Approaching the Luberon Mountains from the north, high above the valley we came upon Oppéde les Vieux, the old town of Oppéde. We climbed up toward the old town, entering into an open plaza with cafés/restaurants and shops—only one café open. We moved in the direction of the old city gate, and from there emerged a few dozen children walking hand in hand by twos and accompanied by a few teachers. The children appeared full of enthusiasm about what they saw. It was a comfort to see such excitement by five-and six-year-old children expressing real excitement about the early years in their magical country.
|Path up in Vieux Oppéde|
|Near the top|
Down we trodded being careful not to slip on the smooth rocks. Back to the car sweaty and tired but not sorry for the walk. Glad we went.

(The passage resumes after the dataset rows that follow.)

(** [re.match(r"@[A-Za-z0-9_]+@", s)]: the length of the match at the head
    of [s], if there is one.  The greedy run of word characters must be
    followed by ['@'], which is not a word character, so the match at a
    position is unique. *)
Definition match_placeholder (s : string) : option nat :=
  match s with
  | String c r =>
      let n := span_word r in
      match String.get n r with
      | Some c' =>
          if Ascii.eqb c "@" && Nat.ltb 0 n && Ascii.eqb c' "@"
          then Some (n + 2)
          else None
      | None => None
      end
  | EmptyString => None
  end.

(** [re.sub(r"@[A-Za-z0-9_]+@", repl, s)]: leftmost non-overlapping
    matches are replaced; the scan resumes after each match. *)
Fixpoint sub_from (repl : string) (skip : nat) (s : string) : string :=
  match s with
  | EmptyString => EmptyString
  | String c s' =>
      match skip with
      | S n => sub_from repl n s'
      | O =>
          match match_placeholder s with
          | Some m => repl +:+ sub_from repl (m - 1) s'
          | None => String c (sub_from repl 0 s')
          end
      end
  end.

Definition re_sub_placeholder (repl s : string) : string := sub_from repl 0 s.

End Str.

(** ** The file system

    A node is a regular file with its content or a directory.  The root
    (the empty path) is always a directory. *)

Inductive node : Type :=
  | File (content : string)
  | Dir.

Abbreviation path := (list string).
Abbreviation filesystem := (gmap (list string) node).

(** Python exceptions the script can let escape. *)
Inductive exn : Type := OSError | BadZipFile | KeyError.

On down toward Oppéde—the not-Vieux town—to find something to eat. Parking was tricky—or I thought it was tricky. Cindy and Phil had a good laugh about which space was larger and whether or not I should have parked face in or face out. Oh well. . .
Again, we were very late for lunch—dejeuner. By the time we entered the one open restaurant in town, it was already past two. Our daily vacation schedule includes lolling about in the morning, which makes finding our midday meal dicey. The waitress invited us to sit inside as the outside patio was totally occupied, so we moved into the bar—empty but for bare wooden tables intended to be used by drinkers enjoying the late afternoon “pression” (beer). We sat for a bit with no menu, no attention. And finally the waitress returned to say that we could be seated outside (as several diners had already left). We moved to two small tables shoved together and too much in the sun. But it was at the edge of the patio and closest to the fork in the road that marked the center of Oppéde so it made for a good view.
We were well past the 2 p.m. closing time and by the time we were able to order, we were told that there was only one “plat du jour.” The waitress left us to consider what other meal we might order. I retired to the "facilities" and overheard the waitress in the kitchen having an animated conversation with, I presume, the chef. She returned to sing another song. There were, she said, in actual fact, three “plat du jour,” and she explained that the chef was a problem, rolling her eyes to emphasize this last point. So we all three ordered the chicken, which was sliced and sautéed and accompanied by a nicely presented ratatouille and “frites.” Delicious, I thought. Phil and Cindy both considered some of it a little too rare, so I ate more than I meant to, but I enjoyed it. And for dessert, we had warm figs and ice cream and a chocolate cake with cream. Both delicious. Plus coffee.
We returned to Lagnes with a stop at the pharmacy about one minute from the house. Lagnes is no booming metropolis, but it’s perfect for us. We pieced together a dinner and enjoyed our evening of BBC’s crime t.v.
We never made it to Roussillon’s ochre-colored buildings. Events have a way of moving at their own pace in Provence.